Tokenize sentence into words, considering special characters

250 views Asked by At

I have a function that receive a sentence, and tokenize into words, based on space " ". Now, I want to improve the function to eliminate some special characters, for example:

I am a boy.   => {I, am, a, boy}, no period after "boy"
I said :"are you ok?"  => {I, said, are, you, ok}, no question and quotation mark 

The original function is here, how can I improve it?

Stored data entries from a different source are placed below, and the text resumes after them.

(* ===== verification/Templates.v ===== *)
(** * internal/admin/templates.go: parsing and rendering

    The pages of the administration: each is the layout, the partials and a
    file of its own parsed into one template. html/template and the embedded
    file system are the class [TemplateLib]; the files' text is not modelled.
    [template_of] is the template each page of the model is rendered with. *)

From stdpp Require Import gmap strings list fin_maps.
From Stdlib Require Import ZArith.
From S2P Require Import Prelude GoStrings World Response.

Open Scope Z_scope.

(** A template is what [template.New(name).Funcs(funcs)] and the [Parse] calls
    made of it. [tl_ExecuteTemplate t name data] and [tl_Execute] give the text
    written to the buffer, or an error, after which part of it is written. *)
Class TemplateLib := {
  tl_template : Type;
  tl_data : Type;
  tl_New : string -> tl_template;
  tl_Parse : tl_template -> string -> res tl_template;
  tl_ExecuteTemplate : tl_template -> string -> tl_data -> string * option error;
  tl_Execute : tl_template -> tl_data -> string * option error;
  fs_ReadFile : string -> res string;
  fs_Glob : string -> res (list string) }.

Record Templates `{TemplateLib} := mkTemplates {
  tm_pages : gmap string tl_template; tm_standalone : gmap string tl_template }.

(** The response as far as rendering goes: its content type, the bytes written,
    and the error writing fails with once the client is gone. *)
Record Writer := mkWriter { wt_ContentType : option string; wt_Written : string; wt_Broken : option error }.

Section Parse.
Context `{TemplateLib}.

Definition pageNames : list string :=
  ["dashboard"; "nodes"; "projects"; "tenants"; "node_detail"; "project_detail"; "tenant_detail"; "audit";
   "settings"; "network"; "peer_detail"].
Definition standaloneNames : list string := ["login"].

Definition page_file (name : string) : string := "templates/" +:+ name +:+ ".html".

(** The partials, one after the other. *)
Fixpoint read_partials (files : list string) (content : string) : res string :=
  match files with
  | [] => Ok content
  | p :: files =>
      match fs_ReadFile p with
      | Fail e => Fail (EWrap ("read partial " +:+ p) e)
      | Ok data => read_partials files (content +:+ data)
      end
  end.

Definition parse_page (layout partialContent name : string) : res tl_template :=
  match fs_ReadFile (page_file name) with
  | Fail e => Fail (EWrap ("read page " +:+ name) e)
  | Ok pageData =>
      match tl_Parse (tl_New EmptyString) layout with
      | Fail e => Fail (EWrap ("parse layout for " +:+ name) e)
      | Ok t =>
          match tl_Parse t partialContent with
          | Fail e => Fail (EWrap ("parse partials for " +:+ name) e)
          | Ok t => wrap_res ("parse page " +:+ name) (tl_Parse t pageData)
          end
      end
  end.

Definition parse_standalone (name : string) : res tl_template :=
  match fs_ReadFile (page_file name) with
  | Fail e => Fail (EWrap ("read standalone " +:+ name) e)
  | Ok data => wrap_res ("parse standalone " +:+ name) (tl_Parse (tl_New name) data)
  end.

(** [for _, name := range names { ... m[name] = t }]. *)
Fixpoint parse_each (parse : string -> res tl_template) (names : list string) (m : gmap string tl_template) :
    res (gmap string tl_template) :=
  match names with
  | [] => Ok m
  | name :: names =>
      match parse name with
      | Fail e => Fail e
      | Ok t => parse_each parse names (<[name := t]> m)
      end
  end.

Definition ParseTemplates : res Templates :=
  match fs_ReadFile "templates/layout.html" with
  | Fail e => Fail (EWrap "read layout" e)
  | Ok layout =>
      match fs_Glob "templates/partials/*.html" with
      | Fail e => Fail (EWrap "glob partials" e)
      | Ok partials =>
          match read_partials partials EmptyString with
          | Fail e => Fail e
          | Ok partialContent =>
              match parse_each (parse_page layout partialContent) pageNames ∅ with
              | Fail e => Fail e
              | Ok pages =>
                  match tl_Parse (tl_New EmptyString) partialContent with
                  | Fail e => Fail (EWrap "parse standalone partials" e)
                  | Ok partialTmpl =>
                      match parse_each parse_standalone standaloneNames ∅ with
                      | Fail e => Fail e
                      | Ok standalone => Ok (mkTemplates _ (<["partials" := partialTmpl]> pages) standalone)
                      end
                  end
              end
          end
      end
  end.

(** ** Rendering *)

(** The header, then [buf.WriteTo(w)]; a broken connection takes nothing more. *)
Definition write_html (text : string) (w : Writer) : option error * Writer :=
  match wt_Broken w with
  | Some e => (Some e, mkWriter (Some "text/html; charset=utf-8") (wt_Written w) (wt_Broken w))
  | None => (None, mkWriter (Some "text/html; charset=utf-8") (wt_Written w +:+ text) None)
  end.

(** What [Execute] left in the buffer is written only when it succeeded. *)
Definition write_executed (what : string) (r : string * option error) (w : Writer) : option error * Writer :=
  match r with
  | (_, Some e) => (Some (EWrap what e), w)
  | (text, None) => write_html text w
  end.

Definition RenderPage (t : Templates) (page : string) (data : tl_data) (w : Writer) : option error * Writer :=
  match tm_pages t !! page with
  | None => (Some (errorString ("unknown page: " +:+ page)), w)
  | Some tmpl => write_executed ("execute " +:+ page) (tl_ExecuteTemplate tmpl "layout" data) w
  end.

Definition RenderPartial (t : Templates) (name : string) (data : tl_data) (w : Writer) : option error * Writer :=
  match tm_pages t !! "partials" with
  | None => (Some (errorString "partials not loaded"), w)
  | Some tmpl => write_executed ("execute partial " +:+ name) (tl_ExecuteTemplate tmpl name data) w
  end.

Definition RenderStandalone (t : Templates) (name : string) (data : tl_data) (w : Writer) : option error * Writer :=
  match tm_standalone t !! name with
  | None => (Some (errorString ("unknown standalone page: " +:+ name)), w)
  | Some tmpl => write_executed ("execute standalone " +:+ name) (tl_Execute tmpl data) w
  end.

(** ** Which template a page is rendered with *)

Inductive Rendering :=
| Whole (page : string)        (* RenderPage *)
| Part (name : string)         (* RenderPartial *)
| Alone (name : string).       (* RenderStandalone *)

(** The calls of the handlers. *)
Definition template_of (p : Page) : Rendering :=
  match p with
  | PLogin _ => Alone "login"
  | PDashboard _ => Whole "dashboard"
  | PNodes _ => Whole "nodes"
  | PNodeDetail _ _ _ => Whole "node_detail"
  | PProjects _ => Whole "projects"
  | PProjectDetail _ _ _ => Whole "project_detail"
  | PTenants _ _ _ _ _ _ _ => Whole "tenants"
  | PTenantDetail _ _ _ _ _ => Whole "tenant_detail"
  | PAudit _ _ _ _ _ _ _ => Whole "audit"
  | PSettings _ _ _ _ => Whole "settings"
  | PNetwork _ _ _ _ _ _ _ => Whole "network"
  | PPeerDetail _ _ _ _ => Whole "peer_detail"
  | PNodeRow _ => Part "node_row"
  | PProjectRow _ => Part "project_row"
  | PTenantRow _ => Part "tenant_row"
  | PFlash name _ => Part name
  end.

(** A page with its data. The handlers log the error and do nothing else. *)
Definition Render (t : Templates) (p : Page) (data : tl_data) (w : Writer) : option error * Writer :=
  match template_of p with
  | Whole page => RenderPage t page data w
  | Part name => RenderPartial t name data w
  | Alone name => RenderStandalone t name data w
  end.

End Parse.

(** ** What was parsed is what is rendered *)

Section Spec.
Context `{HT : TemplateLib}.

(** After the loop, a name is bound to what its file parsed to. *)
Lemma parse_each_lookup parse names m m' :
  parse_each parse names m = Ok m' ->
  (forall name, name ∈ names -> exists t, parse name = Ok t /\ m' !! name = Some t) /\
  (forall name, name ∉ names -> m' !! name = m !! name).
Proof.
  revert m. induction names as [|n names IH]; intros m; simpl; [intros [= ->]; split; [set_solver|done]|].
  destruct (parse n) as [t|] eqn:En; [|done]. intros Hm. destruct (IH _ Hm) as [H1 H2]. split; intros name Hin.
  - destruct (decide (name ∈ names)) as [Hin'|Hno]; [by apply H1|].
    assert (name = n) as -> by set_solver. exists t. split; [done|]. rewrite H2 by done. apply lookup_insert_eq.
  - rewrite H2 by set_solver. apply lookup_insert_ne. set_solver.
Qed.

(** The loop succeeds when every file parses. *)
Lemma parse_each_total parse names m :
  (forall name, name ∈ names -> exists t, parse name = Ok t) -> exists m', parse_each parse names m = Ok m'.
Proof.
  revert m. induction names as [|n names IH]; intros m Hp; simpl; [by eexists|].
  destruct (Hp n) as [t ->]; [set_solver|]. apply IH. set_solver.
Qed.

(** The template of a rendering, from the contents of the files. *)
Definition built (layout partialContent : string) (r : Rendering) : res tl_template :=
  match r with
  | Whole page => parse_page layout partialContent page
  | Part _ => tl_Parse (tl_New EmptyString) partialContent
  | Alone name => parse_standalone name
  end.

(** What executing it leaves in the buffer. *)
Definition executed (r : Rendering) (t : tl_template) (data : tl_data) : string * option error :=
  match r with
  | Whole _ => tl_ExecuteTemplate t "layout" data
  | Part name => tl_ExecuteTemplate t name data
  | Alone _ => tl_Execute t data
  end.

(** The renderings the handlers ask for. *)
Definition asked (r : Rendering) : Prop :=
  match r with Whole page => page ∈ pageNames | Part _ => True | Alone name => name ∈ standaloneNames end.

Lemma template_of_asked p : asked (template_of p).
Proof. destruct p; simpl; unfold pageNames, standaloneNames; try done; set_solver. Qed.

Definition lookup_template (t : Templates) (r : Rendering) : option tl_template :=
  match r with
  | Whole page => tm_pages t !! page
  | Part _ => tm_pages t !! "partials"
  | Alone name => tm_standalone t !! name
  end.

Lemma ParseTemplates_lookup t r :
  ParseTemplates = Ok t -> asked r ->
  exists layout files content tmpl,
    fs_ReadFile "templates/layout.html" = Ok layout /\ fs_Glob "templates/partials/*.html" = Ok files /\
    read_partials files EmptyString = Ok content /\ built layout content r = Ok tmpl /\
    lookup_template t r = Some tmpl.
Proof.
  unfold ParseTemplates. destruct (fs_ReadFile _) as [layout|] eqn:E1; [|done].
  destruct (fs_Glob _) as [files|] eqn:E2; [|done]. destruct (read_partials files EmptyString) as [content|] eqn:E3; [|done].
  destruct (parse_each (parse_page layout content) pageNames ∅) as [pages|] eqn:E4; [|done].
  destruct (tl_Parse (tl_New EmptyString) content) as [partialTmpl|] eqn:E5; [|done].
  destruct (parse_each parse_standalone standaloneNames ∅) as [standalone|] eqn:E6; [|done].
  intros [= <-] Hr. exists layout, files, content.
  apply parse_each_lookup in E4 as [H4 _]. apply parse_each_lookup in E6 as [H6 _].
  destruct r as [page|name|name]; simpl in *.
  - destruct (H4 page Hr) as (tmpl & ? & ?). exists tmpl. split_and!; [done..|].
    rewrite lookup_insert_ne; [done|]. intros <-. vm_compute in Hr. set_solver.
  - exists partialTmpl. split_and!; try done. apply lookup_insert_eq.
  - destruct (H6 name Hr) as (tmpl & ? & ?). exists tmpl. by split_and!.
Qed.

(** C31. A page the administration answers with is rendered by its own template,
    whole or not at all. Once the templates are parsed, no handler asks for one
    that is missing: the one used was parsed from the layout, the partials and
    the file of that page. When it executes, and the client is there, exactly its
    text is written, as HTML; when it fails, nothing is, and the error is only
    logged: the client gets an empty page with status 200. *)
Theorem Render_spec (t : Templates) (p : Page) (data : tl_data) (w : Writer)
  (Ht : ParseTemplates = Ok t) :
  exists layout files content tmpl,
    fs_ReadFile "templates/layout.html" = Ok layout /\ fs_Glob "templates/partials/*.html" = Ok files /\
    read_partials files EmptyString = Ok content /\ built layout content (template_of p) = Ok tmpl /\
    match executed (template_of p) tmpl data with
    | (_, Some _) => exists e, Render t p data w = (Some e, w)
    | (text, None) => wt_Broken w = None ->
        Render t p data w = (None, mkWriter (Some "text/html; charset=utf-8") (wt_Written w +:+ text) None)
    end.
Proof.
  destruct (ParseTemplates_lookup t (template_of p) Ht (template_of_asked p))
    as (layout & files & content & tmpl & H1 & H2 & H3 & H4 & H5).
  exists layout, files, content, tmpl. split_and!; [done..|]. unfold Render, RenderPage, RenderPartial, RenderStandalone.
  destruct (template_of p); simpl in *; rewrite H5; destruct (_ : string * option error) as [text [e|]]; simpl;
    try (by eexists); unfold write_html; by intros ->.
Qed.

(** Parsing succeeds when every file is there and parses. *)
Lemma ParseTemplates_total layout files content t :
  fs_ReadFile "templates/layout.html" = Ok layout -> fs_Glob "templates/partials/*.html" = Ok files ->
  read_partials files EmptyString = Ok content -> tl_Parse (tl_New EmptyString) content = Ok t ->
  (forall name, name ∈ pageNames -> exists t, parse_page layout content name = Ok t) ->
  (forall name, name ∈ standaloneNames -> exists t, parse_standalone name = Ok t) ->
  exists t, ParseTemplates = Ok t.
Proof.
  intros H1 H2 H3 H4 H5 H6. unfold ParseTemplates. rewrite H1, H2, H3.
  destruct (parse_each_total _ _ ∅ H5) as [pages ->]. rewrite H4.
  destruct (parse_each_total _ _ ∅ H6) as [standalone ->]. by eexists.
Qed.

End Spec.

(** ** Example *)

(** Files named by their path; a template is the list of the texts parsed into
    it, and executing one writes its name and them, unless the data is empty. *)
#[local] Instance demo_templates : TemplateLib := {|
  tl_template := list string; tl_data := string;
  tl_New := fun _ => []; tl_Parse := fun t text => Ok (t ++ [text]);
  tl_ExecuteTemplate := fun t name data =>
    if is_empty data then ("half a pa", Some (errorString "nil data")) else (foldr String.append data t, None);
  tl_Execute := fun t data => (foldr String.append data t, None);
  fs_ReadFile := fun f => Ok ("[" +:+ f +:+ "]");
  fs_Glob := fun _ => Ok ["templates/partials/flash.html"; "templates/partials/node_row.html"] |}.

Definition fresh_writer : Writer := mkWriter None EmptyString None.

Lemma Render_spec_witness :
  exists t, ParseTemplates = Ok t /\
    Render t (PNodes []) "data" fresh_writer =
      (None, mkWriter (Some "text/html; charset=utf-8")
        ("[templates/layout.html][templates/partials/flash.html][templates/partials/node_row.html]" +:+
         "[templates/nodes.html]data") None) /\
    exists e, Render t (PNodes []) EmptyString fresh_writer = (Some e, fresh_writer).
Proof.
  eexists. split; [reflexivity|]. split; [vm_compute; reflexivity|].
  destruct (@Render_spec demo_templates _ (PNodes []) EmptyString fresh_writer eq_refl)
    as (layout & files & content & tmpl & _ & _ & _ & _ & He). exact He.
Defined.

void Tokenize(const string& str, vector<string>& tokens, const string& delimiters = " ")
{

    string::size_type lastPos = str.find_first_not_of(delimiters, 0);

    string::size_type pos = str.find_first_of(delimiters, lastPos);

    while (string::npos != pos || string::npos != lastPos)
    {

        tokens.push_back(str.substr(lastPos, pos - lastPos));

        lastPos = str.find_first_not_of(delimiters, pos);

        pos = str.find_first_of(delimiters, lastPos);
    }
}
1

There are 1 answers

0
A M On

You could use a std::regex. There you could search, whatever you want and then put the result in a vector. That is rather simple.

See:

#include <iostream>
#include <string>
#include <algorithm>
#include <vector>
#include <regex>

// Our test data (raw string). So, containing also \" and so on
std::string testData(R"#(I said :"are you ok?")#");

std::regex re(R"#((\b\w+\b,?))#");

int main(void)
{
    // Define the variable id as vector of string and use the range constructor to read the test data and tokenize it
    std::vector<std::string> id{ std::sregex_token_iterator(testData.begin(), testData.end(), re, 1), std::sregex_token_iterator() };

    // For debug output. Print complete vector to std::cout
    std::copy(id.begin(), id.end(), std::ostream_iterator<std::string>(std::cout, " "));

    return 0;
}